If all goes as Arthur hopes, his company will build the Albany-Rensselaer CyberTran track infrastructure in Saratoga County and then move it the few miles south for installation.

CyberTran cars resemble small versions of subway or light-rail trains. They are part of a technological family known as "automated rapid transit,'' which operates without drivers and travels on dedicated guideways. A defining feature of the CyberTran system is its offline stations, which allow the cars to stop to pick up and discharge passengers without disrupting the flow of other CyberTran vehicles using the line.

John Dearien, CyberTran International's chief executive officer, was one of the engineers who conceived the CyberTran as a potential transportation system for workers commuting to the U.S. Department of Energy's lab site near Idaho Falls, Idaho.

When a proposal that would have expanded the site's work force fell through, the CyberTran development project was discontinued, but Dearien and his fellow engineers kept the right to continue developing the technology.

Dearien, 60, said his company's current testing, being done in partnership with General Electric and the Bay Area Rapid Transit system near San Francisco, focuses on control system technology that BART also may use in its equipment.

It still is possible that CyberTran's next test track and demonstration site could land in California if prospects there pan out first. But Dearien, who lives in Arkansas, said he likes the idea of doing it in upstate New York. Among other things, he said, this region would allow engineers to discern the effects of environmental variables such as ice, snow, wet leaves and wide variations in temperature.
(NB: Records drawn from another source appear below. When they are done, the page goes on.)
(** Without a limit. *)
Lemma polls_served accepts spec N B ms l u rest ps w
    `{!forall f, Implements (endpoint (w_inst w)) f (accepts f) (spec f)} :
  turns spec (subscriptions w) (w_user w) ms = (l, u) -> starting N B ms l rest ps w ->
  all_accepted accepts (subscriptions w) ms ->
  exists w', cloudi_poll run (-1) w = (Return (cloudi_success : Z), w') /\
    served ms l u rest w w'.
Proof.
  intros Hspec Hst Hacs.
  destruct (polls_progress accepts spec (-1) N B ms l u rest ps w Hspec Hst Hacs ltac:(lia))
    as (k & w' & _ & _ & [(_ & _ & Hp)|[Ho _]]); [by exists w'|].
  destruct (time_over_forever (-1) _ _ ltac:(lia) Ho).
Qed.

(** ** Properties *)

(** C1. A service.  When its callback functions implement their
    specifications, then [cloudi_poll], with any timeout, of an instance that is
    ready for the requests of a run tells the VM that it polls, takes the
    requests from the stream, and writes the answer that is specified for the
    callback function whose turn it is, in the state the requests before it led
    to (a null response where there is none), one message for each request and
    in their order.  Where the time is not over after any of them (it never is
    with a negative timeout) it answers all, and the message that ends the
    service ends [cloudi_poll] with success, and the program's state is the last
    of the specification's.  Otherwise [cloudi_poll] returns the timeout after
    the first request, number [k], after which the time is over, with [k]
    answers written, and the instance is ready to go on with the others. *)
Theorem service_refines accepts spec timeout N B ms l u rest ps w
    `{!forall f, Implements (endpoint (w_inst w)) f (accepts f) (spec f)}
    (Hspec : turns spec (subscriptions w) (w_user w) ms = (l, u))
    (Hst : starting N B ms l rest ps w)
    (Hacc : all_accepted accepts (subscriptions w) ms)
    (Hclock : 0 < timeout -> (length ms <= length (sys_elapsed (w_sys w)))%nat) :
  exists k w', (k <= length ms)%nat /\
    (forall j, (j < k)%nat -> ~ time_over timeout (sys_elapsed (w_sys w)) j) /\
    ((~ time_over timeout (sys_elapsed (w_sys w)) k /\ k = length ms /\
      cloudi_poll run timeout w = (Return (cloudi_success : Z), w') /\ served ms l u rest w w') \/
     (time_over timeout (sys_elapsed (w_sys w)) k /\
      cloudi_poll run timeout w = (Return (cloudi_timeout : Z), w') /\
      interrupted accepts spec N B ms l u rest ps k w w')).
Proof. by apply polls_progress. Qed.
End service.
The demonstration project between Albany and Rensselaer is short of the full-scale regional transportation network that Arthur and Dearien eventually envision for CyberTran, but it would provide a critical step toward marketing their product for wider use here or elsewhere. Public transportation contracts aren't handed out to unproven technologies, Arthur noted, so a working demonstration project is the only way CyberTran can sell itself. Arthur puts it this way: "The transit industry says, 'If you have not done it, you may not do it.' ''

Recently, Arthur said, signs have been encouraging. A detailed engineering report by Clough Harbour & Associates, made possible with Bruno's member item money, concluded in March that the Albany-Rensselaer demonstration route is feasible. The report also outlined three possible configurations for the track and stations.

Arthur said the Albany-Rensselaer project would offer a rare chance to start small while filling a genuine transportation need.

John Poorman, director of the Capital District Transportation Committee, said one strong selling point for transit systems such as CyberTran is their lower cost and potential for wider service, compared with options like light rail, which has been considered for the region's Northway corridor.

Experts put the capital construction costs for light rail systems, conservatively, at $40 million to $50 million per mile, while Arthur projects a per-mile cost of $5 million to $15 million for CyberTran. Once on line, the operating costs of automated rapid transit systems are a fraction of the operating costs for buses and other current mass transit systems because individual drivers are not required, Arthur said.

"When you consider the heavy investment that's being made in many metropolitan areas on light rail, the potential for something like CyberTran to be the public transportation system for the 21st century is great,'' Poorman said. "The landscape is littered with advanced transit technologies that are technically feasible but unaffordable.''

Aside from the Northway corridor and the short Rensselaer-to-Albany connection, Poorman and other planners say, there are other routes in the region that could be ripe for a new, faster transit option. Among the potential stops: college campuses in Albany, Schenectady and Troy, Albany International Airport, the train station and shopping areas.

"In this whole area, you could actually envision a pretty useful set of connections,'' Poorman said.